PROBLEM DESCRIPTION — Nothing but a number should be returned: the count of lines in the records that contain "level".

___ EXERCISE MATERIAL

(** * Extended public key export: path policy and request handler

    A shallow embedding of [src/handler/get_extended_pubkey.c]:

    - [Policy.is_path_safe_for_pubkey_export], the classification of a BIP-32
      derivation path as safe or unsafe for export without confirmation;
    - [Handler.handler_get_extended_pubkey], the request handler that decodes
      the request, consults the policy, derives the key, asks for confirmation
      and replies.

    Unsigned 32-bit values are integers of [Z]; array cells are read through a
    bounds-checked, logged accessor, so that every array access of the C code is
    visible in the model. *)

From Stdlib Require Import String ZArith List Bool Lia.
From Stdlib Require Strings.Byte.
Import ListNotations.

Local Open Scope Z_scope.

(** ** Logged, bounds-checked array reads *)

Module Mem.

(** One array access of the policy function: which array, which index. *)
Inductive access : Type :=
| RdPath (i : nat)
| RdCoin (i : nat).

(** A computation yields the accesses it performed, in order, and its value;
    [None] stands for a read outside the array (undefined behaviour in C). *)
Definition M (A : Type) : Type := (list access * option A)%type.

Definition ret {A} (a : A) : M A := ([], Some a).

Definition bind {A B} (m : M A) (f : A -> M B) : M B :=
  match m with
  | (l, None) => (l, None)
  | (l, Some a) => let (l', r) := f a in (l ++ l', r)
  end.

Definition reads {A} (m : M A) : list access := fst m.
Definition result {A} (m : M A) : option A := snd m.

(** [a[i]] for an array held as the list of its cells. *)
Definition read (tag : nat -> access) (a : list Z) (i : nat) : M Z :=
  ([tag i], nth_error a i).

(** C's short-circuit [&&]: the right operand runs only if the left is true. *)
Definition andM (a b : M bool) : M bool :=
  bind a (fun x => if x then b else ret false).

(** An access stays below the length the caller announced for its array. *)
Definition in_bounds (path_len coin_len : nat) (a : access) : Prop :=
  match a with
  | RdPath i => (i < path_len)%nat
  | RdCoin i => (i < coin_len)%nat
  end.

End Mem.

Notation "x <- m ;; k" := (Mem.bind m (fun x => k))
  (at level 61, m at next level, right associativity).
Notation "a <&&> b" := (Mem.andM a b) (at level 40, left associativity).

(** ** The path policy *)

Module Policy.
Import Mem.

(** [#define H 0x80000000ul] *)
Definition H : Z := 0x80000000.

Section WithConstants.

(** [MAX_BIP44_ACCOUNT_RECOMMENDED] comes from [constants.h]. *)
Variable MAX_BIP44_ACCOUNT_RECOMMENDED : Z.

Section Body.

(** The arrays are the lists of their cells; the lengths are passed apart,
    as in C. Lengths and loop counters are natural numbers: the handler
    passes a length that fits in a byte, so no counter wraps around. *)
Variable bip32_path : list Z.
Variable bip32_path_len : nat.
Variable coin_types : list Z.
Variable coin_types_length : nat.

Definition path_at (i : nat) : M Z := read RdPath bip32_path i.
Definition coin_at (i : nat) : M Z := read RdCoin coin_types i.

(** [bip32_path[i] == v] *)
Definition path_eq (i : nat) (v : Z) : M bool :=
  x <- path_at i ;; ret (x =? v).

(** The three conditions of the [if / else if / else if] at lines 38-48. *)
Definition exception_electrum : M bool :=
  ret (bip32_path_len =? 4)%nat <&&> path_eq 0 (Z.lxor 44 H) <&&>
  path_eq 1 (Z.lxor 88 H) <&&> path_eq 2 (Z.lxor 4541509 H) <&&>
  path_eq 3 (Z.lxor 1112098098 H).

Definition exception_0_45342 : M bool :=
  ret (bip32_path_len =? 2)%nat <&&> path_eq 0 (Z.lxor 0 H) <&&>
  path_eq 1 (Z.lxor 45342 H).

Definition exception_20698 : M bool :=
  ret (bip32_path_len =? 3)%nat <&&> path_eq 0 (Z.lxor 20698 H) <&&>
  path_eq 1 (Z.lxor 3053 H) <&&> path_eq 2 (Z.lxor 12648430 H).

(** The [switch (purpose)]: the hardened prefix length, or [None] for the
    [default: return false]. *)
Definition hardened_der_len (purpose : Z) : option nat :=
  if (purpose =? 44) || (purpose =? 49) || (purpose =? 84) || (purpose =? 86)
  then Some 3%nat
  else if purpose =? 45 then Some 3%nat
  else if purpose =? 48 then Some 4%nat
  else None.

(** [for (i = ...; ...; i++) if (bad(bip32_path[i])) return false;]
    run for [n] more iterations from index [i]; the value tells whether
    the loop ran to its end ([true]) or left the function ([false]). *)
Fixpoint scan_path (bad : Z -> bool) (i n : nat) : M bool :=
  match n with
  | O => ret true
  | S n' =>
      x <- path_at i ;;
      if bad x then ret false else scan_path bad (S i) n'
  end.

(** The loop at lines 96-100, [n] more iterations from index [i]; it has
    no early exit. *)
Fixpoint find_coin_type (coin_type : Z) (i n : nat) (coin_type_found : bool)
  : M bool :=
  match n with
  | O => ret coin_type_found
  | S n' =>
      c <- coin_at i ;;
      find_coin_type coin_type (S i) n'
        (if coin_type =? c then true else coin_type_found)
  end.

Definition is_path_safe_for_pubkey_export : M bool :=
  e1 <- exception_electrum ;;
  if e1 then ret true else
  e2 <- exception_0_45342 ;;
  if e2 then ret true else
  e3 <- exception_20698 ;;
  if e3 then ret true else
  if (bip32_path_len <? 3)%nat then ret false else
  p0 <- path_at 0 ;;
  let purpose := Z.land p0 0x7FFFFFFF in
  match hardened_der_len purpose with
  | None => ret false
  | Some hardened_der_len =>
      if (bip32_path_len <? hardened_der_len)%nat then ret false else
      prefix_ok <- scan_path (fun x => x <? 0x80000000) 0 hardened_der_len ;;
      if negb prefix_ok then ret false else
      suffix_ok <- scan_path (fun x => x >=? 0x80000000) hardened_der_len
                     (bip32_path_len - hardened_der_len) ;;
      if negb suffix_ok then ret false else
      p1 <- path_at 1 ;;
      let coin_type := Z.land p1 0x7FFFFFFF in
      coin_type_found <- find_coin_type coin_type 0 coin_types_length false ;;
      if negb coin_type_found then ret false else
      p2 <- path_at 2 ;;
      let account := Z.land p2 0x7FFFFFFF in
      if account >? MAX_BIP44_ACCOUNT_RECOMMENDED then ret false else
      if purpose =? 48 then
        p3 <- path_at 3 ;;
        let script_type := Z.land p3 0x7FFFFFFF in
        if negb (script_type =? 1) && negb (script_type =? 2)
        then ret false
        else ret true
      else ret true
  end.

End Body.

End WithConstants.

End Policy.

(** ** The request buffer *)

Module Buffer.

(** Modelled from the spec: [buffer_t] of [common/buffer.h], a byte array
    with a read offset; the request is the byte layout given for the wire
    request. The array's size is the length of [ptr]. *)
Record buffer_t : Type := { ptr : list Byte.byte; offset : nat }.

Definition u8 (b : Byte.byte) : Z := Z.of_N (Byte.to_N b).

(** The bytes not yet consumed. *)
Definition unread (b : buffer_t) : list Byte.byte := skipn (offset b) (ptr b).

Definition seek_cur (b : buffer_t) (n : nat) : buffer_t :=
  {| ptr := ptr b; offset := offset b + n |}.

(** Modelled from the spec: [buffer_read_u8] of [common/buffer.c], which
    reads one byte and advances, or fails and leaves the buffer as it is when
    no byte is left. *)
Definition buffer_read_u8 (b : buffer_t) : option (Z * buffer_t) :=
  match unread b with
  | x :: _ => Some (u8 x, seek_cur b 1)
  | [] => None
  end.

(** A big-endian unsigned 32-bit value. *)
Definition read_u32_be (b0 b1 b2 b3 : Byte.byte) : Z :=
  Z.lor (Z.shiftl (u8 b0) 24)
    (Z.lor (Z.shiftl (u8 b1) 16) (Z.lor (Z.shiftl (u8 b2) 8) (u8 b3))).

(** Modelled from the spec: [bip32_path_read] of [common/bip32.c], which
    reads [out_len] big-endian 32-bit components and fails on truncated
    input. *)
Fixpoint bip32_path_read (bytes : list Byte.byte) (out_len : nat) {struct out_len}
  : option (list Z) :=
  match out_len with
  | O => Some []
  | S n =>
      match bytes with
      | b0 :: b1 :: b2 :: b3 :: rest =>
          match bip32_path_read rest n with
          | Some out => Some (read_u32_be b0 b1 b2 b3 :: out)
          | None => None
          end
      | _ => None
      end
  end.

(** Modelled from the spec: [buffer_read_bip32_path] of [common/buffer.c],
    which reads exactly [out_len] components from the request body and
    advances past them, or fails on truncated input and leaves the buffer as
    it is. *)
Definition buffer_read_bip32_path (b : buffer_t) (out_len : nat)
  : option (list Z * buffer_t) :=
  match bip32_path_read (unread b) out_len with
  | Some out => Some (out, seek_cur b (4 * out_len))
  | None => None
  end.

______

SOLUTION TO THE PROBLEM — 2